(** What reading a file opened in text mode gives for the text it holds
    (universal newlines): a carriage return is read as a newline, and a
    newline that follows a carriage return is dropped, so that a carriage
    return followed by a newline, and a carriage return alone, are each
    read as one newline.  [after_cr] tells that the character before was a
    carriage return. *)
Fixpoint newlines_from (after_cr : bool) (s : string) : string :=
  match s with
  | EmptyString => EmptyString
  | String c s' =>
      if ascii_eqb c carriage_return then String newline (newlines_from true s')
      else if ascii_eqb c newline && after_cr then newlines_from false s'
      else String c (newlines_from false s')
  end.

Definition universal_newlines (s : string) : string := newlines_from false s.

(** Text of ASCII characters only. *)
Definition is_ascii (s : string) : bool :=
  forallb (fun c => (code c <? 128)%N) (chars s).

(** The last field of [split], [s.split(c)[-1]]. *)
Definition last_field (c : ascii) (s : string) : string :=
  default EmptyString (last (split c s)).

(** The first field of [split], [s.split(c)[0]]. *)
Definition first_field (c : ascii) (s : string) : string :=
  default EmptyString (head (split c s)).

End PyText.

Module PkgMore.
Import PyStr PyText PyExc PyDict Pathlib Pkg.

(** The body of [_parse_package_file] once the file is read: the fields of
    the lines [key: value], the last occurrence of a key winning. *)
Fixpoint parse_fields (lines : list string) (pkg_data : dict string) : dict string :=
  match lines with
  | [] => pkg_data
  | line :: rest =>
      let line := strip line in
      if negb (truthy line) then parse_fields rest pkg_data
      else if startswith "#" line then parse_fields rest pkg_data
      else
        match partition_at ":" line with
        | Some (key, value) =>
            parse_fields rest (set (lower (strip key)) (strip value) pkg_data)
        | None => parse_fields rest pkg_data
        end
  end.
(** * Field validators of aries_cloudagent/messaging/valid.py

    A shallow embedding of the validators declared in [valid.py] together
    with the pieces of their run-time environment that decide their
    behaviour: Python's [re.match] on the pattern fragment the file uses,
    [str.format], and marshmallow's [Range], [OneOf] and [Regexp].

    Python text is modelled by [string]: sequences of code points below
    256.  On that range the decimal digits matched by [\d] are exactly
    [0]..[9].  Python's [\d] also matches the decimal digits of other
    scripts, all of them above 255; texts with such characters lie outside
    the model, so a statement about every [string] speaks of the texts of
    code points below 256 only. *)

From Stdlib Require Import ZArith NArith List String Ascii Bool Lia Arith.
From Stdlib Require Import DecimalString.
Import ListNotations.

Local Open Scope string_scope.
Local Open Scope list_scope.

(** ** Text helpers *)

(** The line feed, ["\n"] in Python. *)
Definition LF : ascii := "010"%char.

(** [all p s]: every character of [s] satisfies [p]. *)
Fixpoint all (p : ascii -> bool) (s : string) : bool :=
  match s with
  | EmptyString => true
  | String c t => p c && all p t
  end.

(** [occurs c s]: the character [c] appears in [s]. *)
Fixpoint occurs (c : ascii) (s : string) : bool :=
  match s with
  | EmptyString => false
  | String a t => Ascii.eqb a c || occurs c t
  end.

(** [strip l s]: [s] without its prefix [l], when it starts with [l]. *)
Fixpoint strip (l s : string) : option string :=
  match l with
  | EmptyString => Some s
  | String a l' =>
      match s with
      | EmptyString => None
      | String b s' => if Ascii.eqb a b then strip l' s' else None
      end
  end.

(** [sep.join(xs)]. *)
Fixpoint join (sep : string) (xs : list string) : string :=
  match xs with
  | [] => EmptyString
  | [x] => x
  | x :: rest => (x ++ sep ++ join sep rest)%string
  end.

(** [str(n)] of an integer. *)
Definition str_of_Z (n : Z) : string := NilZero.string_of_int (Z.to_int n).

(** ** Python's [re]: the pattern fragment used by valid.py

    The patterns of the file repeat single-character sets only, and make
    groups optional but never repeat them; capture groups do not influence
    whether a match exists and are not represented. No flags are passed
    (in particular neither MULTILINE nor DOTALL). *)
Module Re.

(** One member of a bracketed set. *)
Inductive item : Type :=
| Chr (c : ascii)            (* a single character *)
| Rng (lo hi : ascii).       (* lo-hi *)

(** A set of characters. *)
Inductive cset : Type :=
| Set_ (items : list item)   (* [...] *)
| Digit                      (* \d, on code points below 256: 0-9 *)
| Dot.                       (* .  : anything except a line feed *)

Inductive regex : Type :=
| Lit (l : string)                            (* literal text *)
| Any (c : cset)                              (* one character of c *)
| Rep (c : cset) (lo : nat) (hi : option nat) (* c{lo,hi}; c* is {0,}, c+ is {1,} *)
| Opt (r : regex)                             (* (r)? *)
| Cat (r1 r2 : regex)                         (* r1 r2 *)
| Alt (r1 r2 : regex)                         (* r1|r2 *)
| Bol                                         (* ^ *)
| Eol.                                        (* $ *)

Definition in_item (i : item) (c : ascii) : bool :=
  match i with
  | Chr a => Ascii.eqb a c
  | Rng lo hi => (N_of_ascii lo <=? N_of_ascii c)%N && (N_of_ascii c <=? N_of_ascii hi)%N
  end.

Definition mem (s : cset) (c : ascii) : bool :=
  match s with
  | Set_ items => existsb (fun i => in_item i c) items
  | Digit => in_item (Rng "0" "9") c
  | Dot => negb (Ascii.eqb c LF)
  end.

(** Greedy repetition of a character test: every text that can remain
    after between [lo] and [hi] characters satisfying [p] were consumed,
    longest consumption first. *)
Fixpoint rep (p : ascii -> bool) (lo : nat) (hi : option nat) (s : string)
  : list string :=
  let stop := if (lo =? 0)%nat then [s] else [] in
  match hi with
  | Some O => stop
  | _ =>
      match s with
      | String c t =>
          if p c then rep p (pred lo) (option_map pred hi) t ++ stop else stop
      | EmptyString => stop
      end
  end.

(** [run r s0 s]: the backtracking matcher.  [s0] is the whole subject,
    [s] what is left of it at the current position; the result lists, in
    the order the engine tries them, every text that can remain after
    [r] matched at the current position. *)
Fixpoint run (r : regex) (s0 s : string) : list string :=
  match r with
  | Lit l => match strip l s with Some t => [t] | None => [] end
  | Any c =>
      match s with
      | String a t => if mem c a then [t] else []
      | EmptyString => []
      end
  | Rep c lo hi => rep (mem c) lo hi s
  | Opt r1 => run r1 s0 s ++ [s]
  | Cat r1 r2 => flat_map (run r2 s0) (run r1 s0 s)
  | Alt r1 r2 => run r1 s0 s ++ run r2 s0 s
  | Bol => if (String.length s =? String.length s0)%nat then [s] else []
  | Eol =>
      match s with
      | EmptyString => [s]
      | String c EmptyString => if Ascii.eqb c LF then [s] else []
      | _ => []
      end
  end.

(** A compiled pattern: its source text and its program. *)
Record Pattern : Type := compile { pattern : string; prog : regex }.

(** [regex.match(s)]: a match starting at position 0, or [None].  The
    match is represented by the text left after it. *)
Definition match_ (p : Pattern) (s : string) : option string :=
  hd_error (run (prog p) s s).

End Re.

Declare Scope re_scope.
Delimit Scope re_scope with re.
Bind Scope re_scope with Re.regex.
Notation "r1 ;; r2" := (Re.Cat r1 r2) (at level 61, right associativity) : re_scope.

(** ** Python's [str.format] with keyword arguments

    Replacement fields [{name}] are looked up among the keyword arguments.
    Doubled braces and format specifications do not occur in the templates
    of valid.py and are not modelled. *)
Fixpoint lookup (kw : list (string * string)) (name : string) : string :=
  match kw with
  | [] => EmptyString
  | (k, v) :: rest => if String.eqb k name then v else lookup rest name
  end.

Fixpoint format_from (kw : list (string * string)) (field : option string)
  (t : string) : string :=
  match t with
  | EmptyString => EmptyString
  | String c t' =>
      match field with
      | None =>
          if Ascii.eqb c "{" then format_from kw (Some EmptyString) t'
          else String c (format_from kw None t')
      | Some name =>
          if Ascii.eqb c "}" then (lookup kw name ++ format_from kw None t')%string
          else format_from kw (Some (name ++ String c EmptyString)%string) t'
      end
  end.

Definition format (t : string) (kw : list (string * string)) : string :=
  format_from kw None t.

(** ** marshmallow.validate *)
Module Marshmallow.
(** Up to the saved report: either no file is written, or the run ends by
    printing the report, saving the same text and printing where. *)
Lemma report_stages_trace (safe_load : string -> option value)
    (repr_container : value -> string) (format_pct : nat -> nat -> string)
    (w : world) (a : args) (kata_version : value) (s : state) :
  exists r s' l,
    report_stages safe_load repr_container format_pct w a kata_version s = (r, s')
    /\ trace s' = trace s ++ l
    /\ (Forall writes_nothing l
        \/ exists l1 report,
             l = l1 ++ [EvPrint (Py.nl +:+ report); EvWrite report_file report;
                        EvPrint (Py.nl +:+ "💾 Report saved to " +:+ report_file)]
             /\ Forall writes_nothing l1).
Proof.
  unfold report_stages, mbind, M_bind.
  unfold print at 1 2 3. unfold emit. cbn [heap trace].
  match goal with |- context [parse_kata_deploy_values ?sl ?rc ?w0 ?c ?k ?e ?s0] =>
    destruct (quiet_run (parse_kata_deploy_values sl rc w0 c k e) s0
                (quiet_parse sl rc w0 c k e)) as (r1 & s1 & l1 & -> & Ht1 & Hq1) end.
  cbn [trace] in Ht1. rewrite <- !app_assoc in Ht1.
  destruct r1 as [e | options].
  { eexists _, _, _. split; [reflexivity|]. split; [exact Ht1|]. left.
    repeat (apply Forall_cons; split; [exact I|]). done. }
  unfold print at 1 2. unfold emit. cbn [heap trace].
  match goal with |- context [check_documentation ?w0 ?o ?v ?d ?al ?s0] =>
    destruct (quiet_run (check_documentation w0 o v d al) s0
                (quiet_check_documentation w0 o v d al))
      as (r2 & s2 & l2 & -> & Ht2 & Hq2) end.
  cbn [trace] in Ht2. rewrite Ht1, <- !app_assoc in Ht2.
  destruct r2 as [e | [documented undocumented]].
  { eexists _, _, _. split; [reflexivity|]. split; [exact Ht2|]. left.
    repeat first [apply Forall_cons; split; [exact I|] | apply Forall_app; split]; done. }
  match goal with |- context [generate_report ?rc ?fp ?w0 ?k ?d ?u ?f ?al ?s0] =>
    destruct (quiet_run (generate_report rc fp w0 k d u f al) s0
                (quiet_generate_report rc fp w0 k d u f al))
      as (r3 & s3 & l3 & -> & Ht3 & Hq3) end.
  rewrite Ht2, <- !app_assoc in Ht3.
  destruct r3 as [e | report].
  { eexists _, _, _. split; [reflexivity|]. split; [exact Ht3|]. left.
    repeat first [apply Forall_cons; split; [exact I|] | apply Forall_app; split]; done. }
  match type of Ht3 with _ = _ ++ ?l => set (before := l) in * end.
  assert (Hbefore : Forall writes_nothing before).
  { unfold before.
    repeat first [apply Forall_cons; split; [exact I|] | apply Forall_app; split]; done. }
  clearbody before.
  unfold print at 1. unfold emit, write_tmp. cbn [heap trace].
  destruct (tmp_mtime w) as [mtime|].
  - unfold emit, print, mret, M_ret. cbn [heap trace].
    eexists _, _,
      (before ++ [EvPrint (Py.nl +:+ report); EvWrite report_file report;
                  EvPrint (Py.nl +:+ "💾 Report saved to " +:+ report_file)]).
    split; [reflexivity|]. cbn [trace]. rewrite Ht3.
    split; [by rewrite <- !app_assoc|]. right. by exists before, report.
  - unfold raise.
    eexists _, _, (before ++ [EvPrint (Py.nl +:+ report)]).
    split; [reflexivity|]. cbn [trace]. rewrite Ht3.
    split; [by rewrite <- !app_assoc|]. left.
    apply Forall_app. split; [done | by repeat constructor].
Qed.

==

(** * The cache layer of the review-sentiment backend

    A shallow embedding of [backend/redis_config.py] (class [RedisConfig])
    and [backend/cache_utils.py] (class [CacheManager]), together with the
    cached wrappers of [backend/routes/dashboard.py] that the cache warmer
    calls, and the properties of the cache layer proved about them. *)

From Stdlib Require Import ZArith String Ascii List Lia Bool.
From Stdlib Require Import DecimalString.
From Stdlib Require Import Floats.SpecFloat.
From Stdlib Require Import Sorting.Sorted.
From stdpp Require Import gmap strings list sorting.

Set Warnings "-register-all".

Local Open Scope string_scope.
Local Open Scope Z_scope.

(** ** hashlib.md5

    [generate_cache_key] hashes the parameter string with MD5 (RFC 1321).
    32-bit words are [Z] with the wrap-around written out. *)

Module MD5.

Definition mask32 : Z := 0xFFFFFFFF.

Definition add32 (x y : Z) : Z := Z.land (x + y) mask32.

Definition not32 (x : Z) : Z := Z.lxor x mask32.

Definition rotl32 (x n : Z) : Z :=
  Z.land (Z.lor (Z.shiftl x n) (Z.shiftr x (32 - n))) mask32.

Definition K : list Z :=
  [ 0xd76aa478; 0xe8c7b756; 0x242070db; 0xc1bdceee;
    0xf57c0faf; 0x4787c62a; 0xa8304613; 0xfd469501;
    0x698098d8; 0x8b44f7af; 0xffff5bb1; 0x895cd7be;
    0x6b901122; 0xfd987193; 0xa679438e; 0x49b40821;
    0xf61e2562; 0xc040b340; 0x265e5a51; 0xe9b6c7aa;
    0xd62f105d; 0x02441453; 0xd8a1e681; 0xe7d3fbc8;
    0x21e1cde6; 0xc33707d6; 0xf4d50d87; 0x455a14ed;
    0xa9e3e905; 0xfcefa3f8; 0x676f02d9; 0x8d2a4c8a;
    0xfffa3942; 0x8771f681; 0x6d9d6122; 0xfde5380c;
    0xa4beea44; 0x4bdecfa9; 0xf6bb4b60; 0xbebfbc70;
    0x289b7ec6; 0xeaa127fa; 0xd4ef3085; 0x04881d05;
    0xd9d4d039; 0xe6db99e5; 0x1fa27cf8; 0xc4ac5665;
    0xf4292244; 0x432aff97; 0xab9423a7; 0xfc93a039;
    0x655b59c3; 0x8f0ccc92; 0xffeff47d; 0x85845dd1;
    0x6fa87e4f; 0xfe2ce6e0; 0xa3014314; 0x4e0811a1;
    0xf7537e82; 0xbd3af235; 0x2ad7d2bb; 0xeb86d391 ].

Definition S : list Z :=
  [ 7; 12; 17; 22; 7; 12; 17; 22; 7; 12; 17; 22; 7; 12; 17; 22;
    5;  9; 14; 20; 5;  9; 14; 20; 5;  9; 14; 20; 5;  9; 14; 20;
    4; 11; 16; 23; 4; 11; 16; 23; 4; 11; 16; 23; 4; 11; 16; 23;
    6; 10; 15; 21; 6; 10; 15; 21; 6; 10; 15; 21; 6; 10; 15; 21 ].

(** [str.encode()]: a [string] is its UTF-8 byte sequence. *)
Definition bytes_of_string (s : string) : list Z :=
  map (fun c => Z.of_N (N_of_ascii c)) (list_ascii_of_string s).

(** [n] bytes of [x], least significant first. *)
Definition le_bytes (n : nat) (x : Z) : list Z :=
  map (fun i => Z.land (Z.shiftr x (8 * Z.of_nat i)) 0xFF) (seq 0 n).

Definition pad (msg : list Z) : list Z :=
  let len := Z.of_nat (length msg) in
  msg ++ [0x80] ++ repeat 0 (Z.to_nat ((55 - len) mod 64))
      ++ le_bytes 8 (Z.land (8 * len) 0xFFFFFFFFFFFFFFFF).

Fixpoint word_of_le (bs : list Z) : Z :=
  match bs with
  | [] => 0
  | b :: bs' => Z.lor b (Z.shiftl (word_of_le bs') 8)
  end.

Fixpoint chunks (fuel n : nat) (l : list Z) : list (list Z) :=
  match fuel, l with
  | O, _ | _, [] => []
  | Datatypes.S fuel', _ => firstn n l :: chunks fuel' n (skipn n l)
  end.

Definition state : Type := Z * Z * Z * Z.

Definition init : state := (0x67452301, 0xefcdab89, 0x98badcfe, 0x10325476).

> _ASSIGNMENT_:
From the entries, copy out each line containing the word "heap".

> _THE COMPLETED TASK_:
  unfold print at 1 2 3. unfold emit. cbn [heap trace].
  unfold print at 1 2. unfold emit. cbn [heap trace].
  unfold print at 1. unfold emit, write_tmp. cbn [heap trace].
  - unfold emit, print, mret, M_ret. cbn [heap trace].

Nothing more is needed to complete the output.